Manipulation, physical therapy and/or exercise has not been shown to influence spinal deformity in EOS



SRS Statement on Physiotherapy Scoliosis Specific Exercises - May 2014

Physiotherapy Scoliosis Specific Exercises: Scoliosis Research Society

M. Timothy Hresko, MD: Chair, SRS Non-operative committee

May 19, 2014

Physiotherapy Scoliosis Specific Exercises (PSSE) have been proposed as a supplemental treatment to orthotic management of scoliosis to prevent progressive deformity in children and adolescents. PSSE have also been applied for adult patients with pain associated with scoliosis deformities. The common principles of PSSE involve auto correction, elongation, and chest wall expansion with integration of the “corrected” posture into daily life activities. Several programs have been proposed for scoliosis treatment throughout Europe. One of the initial proponents was Katharina Schroth of Germany who established a clinic for treatment of scoliosis based on a spa-like concept. The Schroth technique evolved into an intensive initial evaluation and treatment regimen to include a residential program of several weeks duration with group and individual therapy sessions followed by daily home exercises and periodic physical therapy sessions. Other “schools” of scoliosis physiotherapy have evolved from the Schroth concept including the Schroth-Barcelona School (BSPTS), where the exercises are learned in an outpatient regimen. Different approaches also developed in Europe like SEAS in Italy, Dobomed and FITS of Poland, and “side shift” of England to name a few. A therapist may incorporate principles from several of these “schools” in their treatment of the individual patient with scoliosis while working with a rehabilitation team formed by physiotherapists, orthotists and medical doctors.

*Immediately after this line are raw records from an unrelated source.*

Lemma scan_row_spec fuel max_x yy xx :
  (forall c, c ∈ grid -> cx c <= max_x) -> mkCoord (xx - 1) yy ∉ grid ->
  max_x + 2 - xx <= Z.of_nat fuel ->
  let rs := scan_row fuel grid max_x yy xx in
  (forall r, r ∈ rs -> row_run yy r /\ xx <= sx r) /\ NoDup rs /\
  (forall i, xx <= i -> mkCoord i yy ∈ grid -> exists r, r ∈ rs /\ cell_in (mkCoord i yy) r).
Proof.
  intros Hmax. revert xx. induction fuel as [|fuel IH]; intros xx Hprev Hf; cbn.
  - split_and!; [set_solver|constructor|]. intros i Hi Hin. specialize (Hmax _ Hin). cbn in Hmax. lia.
  - destruct (Z.leb_spec xx (max_x + 1)) as [Hle|Hle].
    2:{ split_and!; [set_solver|constructor|]. intros i Hi Hin.
        specialize (Hmax _ Hin). cbn in Hmax. lia. }
    case_bool_decide as Hin.
    + pose proof (scan_run_spec (Z.to_nat (max_x + 2 - xx)) max_x yy xx Hmax Hin ltac:(lia)) as He.
      cbn in He. set (e := scan_run _ _ _ _) in *. destruct He as (He & Hi & Hn).
      specialize (IH (e + 1)). replace (e + 1 - 1) with e in IH by lia.
      destruct (IH Hn ltac:(lia)) as (IH1 & IH2 & IH3).
      split_and!.
      * intros r [->|Hr]%elem_of_cons; [|specialize (IH1 r Hr); split; [tauto|lia]].
        cbn. split; [|lia]. unfold row_run, run_at; cbn. split_and!; [lia..| |done|].
        -- intros i Hi'. apply Hi. lia.
        -- by replace (e - 1 + 1) with e by lia.
      * constructor; [|done]. intros H. apply IH1 in H as [_ H]. cbn in H. lia.
      * intros i Hi' Hini. destruct (decide (i < e)).
        -- eexists; split; [left|]. unfold cell_in; cbn. lia.
        -- destruct (decide (i = e)) as [->|]; [done|].
           destruct (IH3 i) as (r & ? & ?); [lia|done|]. exists r. split; [by right|done].
    + specialize (IH (xx + 1)). replace (xx + 1 - 1) with xx in IH by lia.
      destruct (IH Hin ltac:(lia)) as (IH1 & IH2 & IH3). split_and!; [|done|].
      * intros r Hr. specialize (IH1 r Hr). split; [tauto|lia].
      * intros i Hi Hini. destruct (decide (i = xx)) as [->|]; [done|]. apply IH3; [lia|done].
Qed.

(** The ranges a row merges with, and the result. *)
Lemma merge_row_range yy cr p :
  good_range cr -> row_run yy cr -> good_range p -> ey p < yy ->
  CoreRange_merge cr p =
    if decide (ey p = yy - 1 /\ sx p = sx cr /\ ex p = ex cr)
    then Some (mkRange (start_coord p) (end_coord cr)) else None.
Proof.
  intros [Hw _] (Hs & He & Hx & _) [Hp _] Hlt. unfold range_wf in *.
  unfold CoreRange_merge, CoreRange_intersects, CoreRange_adjacent. unwrap.
  rewrite (proj2 (Z.ltb_lt (ey p) (sy cr))) by lia. rewrite ?orb_true_r. cbn [negb orb].
  rewrite (proj2 (Z.leb_gt (Z.max (sy cr) (sy p)) (Z.min (ey cr) (ey p)))) by lia.
  rewrite andb_false_r. cbn [orb].
  case_decide as Hd.
  - destruct Hd as (Hd1 & Hd2 & Hd3). rewrite Hd2, Hd3.
    rewrite (proj2 (Z.eqb_eq (Z.min (ey cr) (ey p) + 1) _)) by lia.
    rewrite (proj2 (Z.leb_le _ _)) by lia. rewrite !Z.eqb_refl. cbn.
    destruct p as [[??] [??]], cr as [[??] [??]]; cbn in *. do 3 f_equal; lia.
  - destruct (_ && _)%bool eqn:E; [|done]. apply andb_true_iff in E as [E1 E2].
    apply Z.eqb_eq in E1. apply Z.leb_le in E2.
    rewrite (proj2 (Z.eqb_neq (sy cr) (sy p))) by lia. cbn.
    destruct (Z.eqb_spec (sx cr) (sx p)); [|done]. destruct (Z.eqb_spec (ex cr) (ex p)); [|done].
    exfalso. lia.
Qed.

Physiotherapy Scoliosis Specific Exercises have been used with spinal orthotic management in the treatment of progressive idiopathic scoliosis. The combination of the two modalities may offer advantages over more simplified treatment plans. At the present time, there is no evidence supporting PSSE to be offered in substitution of bracing in treating progressive idiopathic scoliosis.  Although some evidence has shown the superiority of some PSSE programs in comparison with non-specific exercises and/or controls, it is still too soon to make a general statement about their applicability. Most studies in the literature are based on case series of selected patients who are managed at specialized scoliosis clinics. It is uncertain if the results of treatment can be expanded to the general population. In addition, further follow up assessments are needed to ascertain if the effects of PSSE can be maintained and that the scoliosis does not deteriorate with time.  Treatment programs that emphasize the same principles of the PSSE are being investigated for their potential application in a community setting which is typical for North America.

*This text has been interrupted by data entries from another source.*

Inductive SearchPolicy := BEST | FIRST.

(** [Algorithm] and [FreeList] state, and the heap of its blocks.  [next_id] is
    the number of blocks made so far. *)
Record FreeList := mkFreeList {
  heap : gmap nat Block;
  next_id : nat;
  search_policy : SearchPolicy;
  block_head : ptr;
  block_tail : ptr;
  free_block_head : ptr;
  free_block_tail : ptr;
  max_size_bytes : Z;
  offset_bytes : Z;
  min_allocation_size : Z;
  alignment : Z;
  shrink_size_ : Z;
  lowest_occupied_address_ : option Z;
}.

(** ** Field updates *)

Definition set_address a b := mkBlock a (size b) (prev_block b) (next_block b) (prev_free b) (next_free b).
Definition set_size s b := mkBlock (address b) s (prev_block b) (next_block b) (prev_free b) (next_free b).
Definition set_prev_block p b := mkBlock (address b) (size b) p (next_block b) (prev_free b) (next_free b).
Definition set_next_block p b := mkBlock (address b) (size b) (prev_block b) p (prev_free b) (next_free b).
Definition set_prev_free p b := mkBlock (address b) (size b) (prev_block b) (next_block b) p (next_free b).
Definition set_next_free p b := mkBlock (address b) (size b) (prev_block b) (next_block b) (prev_free b) p.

At the present time, there is strong evidence to support the use of brace treatment for moderate scoliosis and for surgical treatment for progressive scoliosis in adolescents or painful scoliosis in adults. Early detection of scoliosis is paramount to optimize the care of patients with spinal deformities. Early detection involves physical examination of the spine for at-risk population of adolescents by all healthcare providers. Subsequently, individualized treatment programs can be established for patients who have been detected to have a deformity.

Scoliosis Research Society (SRS) and its members actively support optimal treatment for each patient which may include non-operative, operative and combined treatment methods. SRS has supported and will continue to support pilot research studies for the role of exercises in the treatment of scoliosis. SRS in conjunction with Society On Scoliosis Orthopedic & Rehabilitative Treatment (SOSORT) is in the process of development of research guidelines for the study of treatment method for scoliosis to include bracing, physiotherapeutic scoliosis exercises, and other fusion less treatments.